══ Data
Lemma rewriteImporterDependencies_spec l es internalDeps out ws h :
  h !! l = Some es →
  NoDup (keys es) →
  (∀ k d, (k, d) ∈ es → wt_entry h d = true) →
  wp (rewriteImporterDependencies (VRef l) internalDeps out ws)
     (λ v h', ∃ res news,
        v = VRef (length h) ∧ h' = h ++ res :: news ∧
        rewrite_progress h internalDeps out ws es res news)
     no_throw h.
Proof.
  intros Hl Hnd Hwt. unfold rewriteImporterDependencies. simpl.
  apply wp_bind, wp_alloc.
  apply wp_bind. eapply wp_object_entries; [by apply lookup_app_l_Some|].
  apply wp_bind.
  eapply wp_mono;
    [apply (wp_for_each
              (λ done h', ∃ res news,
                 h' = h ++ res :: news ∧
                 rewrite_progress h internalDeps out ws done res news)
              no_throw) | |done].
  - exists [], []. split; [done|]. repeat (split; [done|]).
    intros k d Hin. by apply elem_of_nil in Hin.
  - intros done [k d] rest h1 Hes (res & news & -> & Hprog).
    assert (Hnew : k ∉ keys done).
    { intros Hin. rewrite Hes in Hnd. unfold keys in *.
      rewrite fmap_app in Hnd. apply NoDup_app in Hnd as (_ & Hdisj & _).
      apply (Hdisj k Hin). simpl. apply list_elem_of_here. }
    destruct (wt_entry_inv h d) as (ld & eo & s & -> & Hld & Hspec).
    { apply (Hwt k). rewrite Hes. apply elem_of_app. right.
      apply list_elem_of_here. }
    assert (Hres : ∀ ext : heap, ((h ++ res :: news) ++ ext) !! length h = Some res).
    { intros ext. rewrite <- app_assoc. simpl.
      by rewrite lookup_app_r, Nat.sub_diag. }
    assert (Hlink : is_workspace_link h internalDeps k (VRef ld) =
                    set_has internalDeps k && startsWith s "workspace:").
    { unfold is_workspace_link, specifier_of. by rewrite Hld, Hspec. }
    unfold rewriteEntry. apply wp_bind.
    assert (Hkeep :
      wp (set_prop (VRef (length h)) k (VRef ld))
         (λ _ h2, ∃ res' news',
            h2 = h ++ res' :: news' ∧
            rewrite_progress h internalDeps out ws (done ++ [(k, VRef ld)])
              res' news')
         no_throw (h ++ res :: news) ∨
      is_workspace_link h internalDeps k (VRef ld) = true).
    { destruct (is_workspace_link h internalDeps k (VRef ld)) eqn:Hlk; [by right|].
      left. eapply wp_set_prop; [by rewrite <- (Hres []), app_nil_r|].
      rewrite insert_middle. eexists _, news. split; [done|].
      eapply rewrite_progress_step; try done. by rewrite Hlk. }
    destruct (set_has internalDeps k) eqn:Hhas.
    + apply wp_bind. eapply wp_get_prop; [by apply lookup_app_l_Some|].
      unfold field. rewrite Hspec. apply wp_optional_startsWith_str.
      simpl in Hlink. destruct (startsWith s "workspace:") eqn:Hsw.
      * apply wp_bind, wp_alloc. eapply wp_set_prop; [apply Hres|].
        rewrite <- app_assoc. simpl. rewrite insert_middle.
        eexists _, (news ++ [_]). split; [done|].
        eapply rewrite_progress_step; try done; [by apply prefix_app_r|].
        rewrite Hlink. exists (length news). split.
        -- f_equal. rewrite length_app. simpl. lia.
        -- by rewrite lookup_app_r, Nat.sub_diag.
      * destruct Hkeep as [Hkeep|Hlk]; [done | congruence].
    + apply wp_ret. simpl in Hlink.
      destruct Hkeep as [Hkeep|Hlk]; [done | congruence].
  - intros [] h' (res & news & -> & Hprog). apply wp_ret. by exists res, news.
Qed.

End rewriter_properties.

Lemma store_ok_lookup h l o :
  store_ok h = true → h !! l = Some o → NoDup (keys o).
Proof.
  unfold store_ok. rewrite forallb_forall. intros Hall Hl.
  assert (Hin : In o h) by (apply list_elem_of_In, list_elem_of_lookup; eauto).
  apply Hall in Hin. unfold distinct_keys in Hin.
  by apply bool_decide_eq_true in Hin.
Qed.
════
══ Data
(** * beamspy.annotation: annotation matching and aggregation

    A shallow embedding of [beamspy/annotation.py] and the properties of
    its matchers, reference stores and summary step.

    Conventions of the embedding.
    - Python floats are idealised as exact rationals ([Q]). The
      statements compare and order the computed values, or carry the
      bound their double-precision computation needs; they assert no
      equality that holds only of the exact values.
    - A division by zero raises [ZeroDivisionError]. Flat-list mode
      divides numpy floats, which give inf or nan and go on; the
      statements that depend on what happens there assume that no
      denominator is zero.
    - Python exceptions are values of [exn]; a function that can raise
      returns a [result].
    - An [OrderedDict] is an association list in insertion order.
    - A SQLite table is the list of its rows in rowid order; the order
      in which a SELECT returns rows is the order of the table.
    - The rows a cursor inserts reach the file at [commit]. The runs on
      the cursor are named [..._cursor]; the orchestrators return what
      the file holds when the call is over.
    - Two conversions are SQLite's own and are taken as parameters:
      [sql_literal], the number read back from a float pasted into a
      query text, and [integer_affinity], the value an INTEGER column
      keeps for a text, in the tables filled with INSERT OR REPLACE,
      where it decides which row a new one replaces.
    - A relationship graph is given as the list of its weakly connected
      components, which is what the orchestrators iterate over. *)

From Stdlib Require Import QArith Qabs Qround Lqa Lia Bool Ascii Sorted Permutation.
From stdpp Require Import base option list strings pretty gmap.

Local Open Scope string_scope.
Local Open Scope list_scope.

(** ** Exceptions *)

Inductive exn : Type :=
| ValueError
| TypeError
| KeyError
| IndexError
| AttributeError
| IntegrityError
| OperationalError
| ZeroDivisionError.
════
**Problem details:**
Both the line containing "apply elem_of_app. right." and the line containing "is_workspace_link h internalDeps k (VRef ld) = true)." belong in the answer. Print them and every line above that falls between them exactly, and no others.

**Response to the exercise:**
    { apply (Hwt k). rewrite Hes. apply elem_of_app. right.
      apply list_elem_of_here. }
    assert (Hres : ∀ ext : heap, ((h ++ res :: news) ++ ext) !! length h = Some res).
    { intros ext. rewrite <- app_assoc. simpl.
      by rewrite lookup_app_r, Nat.sub_diag. }
    assert (Hlink : is_workspace_link h internalDeps k (VRef ld) =
                    set_has internalDeps k && startsWith s "workspace:").
    { unfold is_workspace_link, specifier_of. by rewrite Hld, Hspec. }
    unfold rewriteEntry. apply wp_bind.
    assert (Hkeep :
      wp (set_prop (VRef (length h)) k (VRef ld))
         (λ _ h2, ∃ res' news',
            h2 = h ++ res' :: news' ∧
            rewrite_progress h internalDeps out ws (done ++ [(k, VRef ld)])
              res' news')
         no_throw (h ++ res :: news) ∨
      is_workspace_link h internalDeps k (VRef ld) = true).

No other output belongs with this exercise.